Гитлер был особенно озабочен тем, чтобы наши планы не стали достоянием гласности. Однако мы не могли работать в полной тайне: слишком много народу было задействовано в подготовительных работах. Иногда мы приоткрывали самые безобидные детали нашего проекта, и Гитлер даже разрешил мне опубликовать статью об основной идее нашего урбанистического обновления[52].
Однако, когда юморист из кабаре Вернер Финк посмеялся над нашими проектами, его тут же отправили в концлагерь, хотя, возможно, это был не единственный его грешок. По чистой случайности его арестовали как раз накануне того дня, когда я собирался посетить его шоу, дабы доказать, что не держу на него зла.
Мы были осмотрительны даже в мелочах. Когда задумывался снос берлинской ратуши, мы с помощью статс– секретаря Карла Ханке организовали «письмо в редакцию» одной из берлинских газет, чтобы выяснить мнение читателей. Разразилась буря протестов, и я отложил снос ратуши. Мы хотели, насколько возможно, щадить чувства общества. Например, мы долго думали, что делать с очаровательным дворцом Монбижу, на месте которого планировался музей, и решили перенести его в парк Шарлоттенбургского дворца. По тем же соображениям пришлось сохранить радиобашню и Столп Победы, нарушавший стройную линию нашего проспекта. Гитлер признавал в нем памятник немецкой истории, но не достаточно величественный, и собирался увеличить его высоту. Он набросал эскиз, до сих пор сохранившийся, и издевался над скупостью Прусского государства, сэкономившего даже в том случае, когда речь шла об увековечивании его триумфа.

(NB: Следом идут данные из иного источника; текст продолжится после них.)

(** [AsyncReadExt::read_exact] for [n] bytes. *)
Fixpoint read_exact (n : nat) (r : reader) : result IoError (bytes * reader) :=
  match n with
  | O => Ok ([], r)
  | S _ =>
      match r with
      | [] => Err UnexpectedEof
      | Fault e :: _ => Err e
      | Data d :: r' =>
          match d with
          | [] => Err UnexpectedEof
          | _ =>
              if Nat.leb n (length d) then Ok (take n d, push_back (drop n d) r')
              else '(rest, r'') ← read_exact (n - length d) r'; Ok (d ++ rest, r'')
          end
      end
  end.

(** [delivers r b]: the stream delivers exactly [b], in fragments of any size. *)
Definition delivers (r : reader) (b : bytes) : Prop :=
  ∃ ds, r = Data <$> ds ∧ Forall (λ d, d ≠ []) ds ∧ concat ds = b.

Lemma delivers_nil : delivers [] [].
Proof. by exists []. Qed.

Lemma delivers_cons d r b : d ≠ [] → delivers r b → delivers (Data d :: r) (d ++ b).
Proof. intros Hd (ds & -> & Hall & <-). exists (d :: ds). by repeat constructor. Qed.

Lemma delivers_push_back d r b : delivers r b → delivers (push_back d r) (d ++ b).
Proof. intros H. destruct d; [done|]. by apply delivers_cons. Qed.

Lemma delivers_inv r b :
  delivers r b →
  (r = [] ∧ b = []) ∨ ∃ d r' b', r = Data d :: r' ∧ d ≠ [] ∧ b = d ++ b' ∧ delivers r' b'.
Proof.
  intros (ds & -> & Hall & <-). destruct Hall as [|d ds Hd Hall]; [by left|right].
  exists d, (Data <$> ds), (concat ds). split_and!; [done..|]. by exists ds.
Qed.

Lemma delivers_iff_nil r b : delivers r b → r = [] ↔ b = [].
Proof.
  intros H. destruct (delivers_inv r b H) as [[-> ->]|(d & r' & b' & -> & Hd & -> & _)]; [done|].
  split; [done | by destruct d].
Qed.

Lemma read_delivers cap r b :
  delivers r b → (0 < cap)%nat → b ≠ [] →
  ∃ c r' b', read cap r = Ok (c, r') ∧ b = c ++ b' ∧ c ≠ [] ∧ (length c ≤ cap)%nat ∧ delivers r' b'.
Proof.
  intros H Hcap Hb.
  destruct (delivers_inv r b H) as [[_ ->]|(d & r' & b' & -> & Hd & -> & Hr')]; [done|].
  exists (take cap d), (push_back (drop cap d) r'), (drop cap d ++ b').
  split_and!; [done | by rewrite app_assoc, take_drop | | | by apply delivers_push_back].
  - destruct d, cap; [done..|lia|done].
  - rewrite length_take. lia.
Qed.

Lemma read_exact_delivers n r b :
  delivers r b → (n ≤ length b)%nat →
  ∃ r', read_exact n r = Ok (take n b, r') ∧ delivers r' (drop n b).
Proof.
  revert n b. induction r as [|e r IH]; intros n b H Hn.
  - apply delivers_inv in H as [[_ ->]|(?&?&?&?&_)]; [|done].
    destruct n; [|simpl in Hn; lia]. exists []. split; [done | apply delivers_nil].
  - pose proof H as Hinv.
    apply delivers_inv in Hinv as [[? _]|(d & r' & b' & Heq & Hd & -> & Hr')]; [done|].
    injection Heq as -> <-. destruct n as [|n]; [eauto|].
    cbn [read_exact]. destruct d as [|c d]; [done|]. set (dd := c :: d) in *.
    destruct (Nat.leb_spec (S n) (length dd)) as [Hle|Hgt].
    + exists (push_back (drop (S n) dd) r). rewrite take_app_le, drop_app_le by done.
      split; [done | by apply delivers_push_back].
    + rewrite length_app in Hn.
      destruct (IH (S n - length dd)%nat b' Hr') as (r'' & Hread & Hdel); [lia|].
      exists r''. rewrite Hread, take_app_ge, drop_app_ge by lia. done.
Qed.

Lemma read_exact_short n r b :
  delivers r b → (length b < n)%nat → read_exact n r = Err UnexpectedEof.
Proof.
  revert n b. induction r as [|e r IH]; intros n b H Hn.
  - by destruct n; [lia|].
  - apply delivers_inv in H as [[? _]|(d & r' & b' & Heq & Hd & -> & Hr')]; [done|].
    injection Heq as -> <-. rewrite length_app in Hn. destruct n as [|n]; [lia|].
    cbn [read_exact]. destruct d as [|c d]; [done|].
    destruct (Nat.leb_spec (S n) (length (c :: d))) as [Hle|Hgt]; [lia|].
    rewrite (IH _ b') by (done || lia). done.
Qed.

End Reader.

(** ** The PROXY protocol v2 codec and trusted networks *)
Module Proxy.
Import Reader.

Definition MAX_PROXY_V2_HEADER_LEN : Z := 16 * 1024.
Definition SIGNATURE : bytes :=
  List.map u8_of [13; 10; 13; 10; 0; 13; 10; 81; 85; 73; 84; 10].

(** [std::net::SocketAddr]; [SocketAddr::new] leaves an IPv6 flow label and scope
    at zero. *)
Inductive SocketAddr : Type :=
| SockV4 (ip port : Z)
| SockV6 (ip port flowinfo scope_id : Z).

Definition SocketAddr_new (ip : IpAddr) (port : Z) : SocketAddr :=
  match ip with
  | IpV4 bits => SockV4 bits port
  | IpV6 bits => SockV6 bits port 0 0
  end.

Record VisitorTcpAddresses : Type := mkAddresses { source : SocketAddr; destination : SocketAddr }.

(** [None] is the [unreachable!] panic on mixed address families. *)
Definition encode_proxy_v2 (a : VisitorTcpAddresses) : option bytes :=
  match source a, destination a with
  | SockV4 sip sport, SockV4 dip dport =>
      Some (SIGNATURE ++ [u8_of 33] ++ [u8_of 17] ++ be_bytes 2 12 ++
            be_bytes 4 sip ++ be_bytes 4 dip ++ be_bytes 2 sport ++ be_bytes 2 dport)
  | SockV6 sip sport _ _, SockV6 dip dport _ _ =>
      Some (SIGNATURE ++ [u8_of 33] ++ [u8_of 33] ++ be_bytes 2 36 ++
            be_bytes 16 sip ++ be_bytes 16 dip ++ be_bytes 2 sport ++ be_bytes 2 dport)
  | _, _ => None
  end.

Inductive ProxyV2Error : Type :=
| ProxyIo (e : IoError)
| ProxyInvalid (reason : string).

(** [&bytes[from..from + n]] as a big-endian number. *)
Definition be_slice (from n : nat) (b : bytes) : Z := be_val (take n (drop from b)).
Definition byte_at (i : nat) (b : bytes) : Z := be_slice i 1 b.

Definition decode_addresses (family : Z) (payload : bytes) : VisitorTcpAddresses :=
  if family =? 17 then
    mkAddresses (SocketAddr_new (IpV4 (be_slice 0 4 payload)) (be_slice 8 2 payload))
                (SocketAddr_new (IpV4 (be_slice 4 4 payload)) (be_slice 10 2 payload))
  else
    mkAddresses (SocketAddr_new (IpV6 (be_slice 0 16 payload)) (be_slice 32 2 payload))
                (SocketAddr_new (IpV6 (be_slice 16 16 payload)) (be_slice 34 2 payload)).

Definition read_proxy_v2 (r : reader) : result ProxyV2Error (VisitorTcpAddresses * reader) :=
  '(fixed, r) ← map_err ProxyIo (read_exact 16 r);
  _ ← reject_if (bool_decide (take 12 fixed ≠ SIGNATURE)) (ProxyInvalid "signature mismatch");
  _ ← reject_if (negb (byte_at 12 fixed =? 33))
        (ProxyInvalid "only the PROXY command is supported");
  let payload_len := be_slice 14 2 fixed in
  _ ← reject_if (MAX_PROXY_V2_HEADER_LEN <? 16 + payload_len)
        (ProxyInvalid "header exceeds the 16 KiB limit");
  let family := byte_at 13 fixed in
  required ←
    (if family =? 17 then Ok 12
     else if family =? 33 then Ok 36
     else Err (ProxyInvalid "only TCP over IPv4 or IPv6 is supported"));
  _ ← reject_if (payload_len <? required) (ProxyInvalid "address payload is truncated");
  '(payload, r) ← map_err ProxyIo (read_exact (Z.to_nat payload_len) r);
  Ok (decode_addresses family payload, r).

Record TrustedNetwork : Type := mkTrustedNetwork { network : IpAddr; prefix : Z }.

(** [if prefix == 0 { 0 } else { uN::MAX << (N - prefix) }]. *)
Definition prefix_mask (w p : Z) : Z :=
  if p =? 0 then 0 else Z.shiftl (umax w) (w - p) mod 2 ^ w.

Definition TrustedNetwork_contains (t : TrustedNetwork) (address : IpAddr) : bool :=
  match network t, address with
  | IpV4 n, IpV4 a =>
      let mask := prefix_mask 32 (prefix t) in Z.land n mask =? Z.land a mask
  | IpV6 n, IpV6 a =>
      let mask := prefix_mask 128 (prefix t) in Z.land n mask =? Z.land a mask
  | _, _ => false
  end.

Definition ip_width (ip : IpAddr) : Z := match ip with IpV4 _ => 32 | IpV6 _ => 128 end.
Definition ip_bits (ip : IpAddr) : Z := match ip with IpV4 b => b | IpV6 b => b end.

Definition TrustedNetwork_from_str (value : bytes) : result string TrustedNetwork :=
  '(address, prefix) ← ok_or "must use CIDR notation"%string (split_once "/"%char value);
  net ← ok_or "contains an invalid IP address"%string (parse_ip address);
  prefix ← ok_or "contains an invalid prefix"%string (parse_uint 255 prefix);
  let maximum := match net with IpV4 _ => 32 | IpV6 _ => 128 end in
  _ ← reject_if (maximum <? prefix) "contains an invalid prefix"%string;
  let is_canonical :=
    match net with
    | IpV4 n => Z.land n (prefix_mask 32 prefix) =? n
    | IpV6 n => Z.land n (prefix_mask 128 prefix) =? n
    end in
  _ ← reject_if (negb is_canonical) "must use a canonical network address"%string;
  Ok (mkTrustedNetwork net prefix).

Я оценил общую стоимость реконструкции Берлина в четыре – шесть миллиардов рейхсмарок, что по нынешним ценам равняется шестнадцати – двадцати четырем миллиардам дойчмарок. Если разложить эти затраты на одиннадцать лет, то получилось бы около пятисот миллионов рейхсмарок в год. И это вовсе не было утопией, ибо составило бы лишь одну двадцать пятую часть общего объема всех расходов на строительство в Германии[53].
Для собственного успокоения я предложил еще одно сравнение, правда, весьма спорное. Я рассчитал, какой процент общего дохода от налогов государства исключительно бережливый прусский король Фридрих Вильгельм I, отец Фридриха Великого, потратил на берлинское строительство, и оказалось, что его расходы гораздо больше (в процентном соотношении) предполагаемых наших, составлявших всего 3 процента от общей суммы налогов Германии, равнявшейся пятнадцати миллиардам семистам миллионам рейхсмарок. Разумеется, проведенная мною параллель была, как я уже отметил, сомнительной, ибо налоги начала XVIII века не идут ни в какое сравнение с налогами середины века ХХ.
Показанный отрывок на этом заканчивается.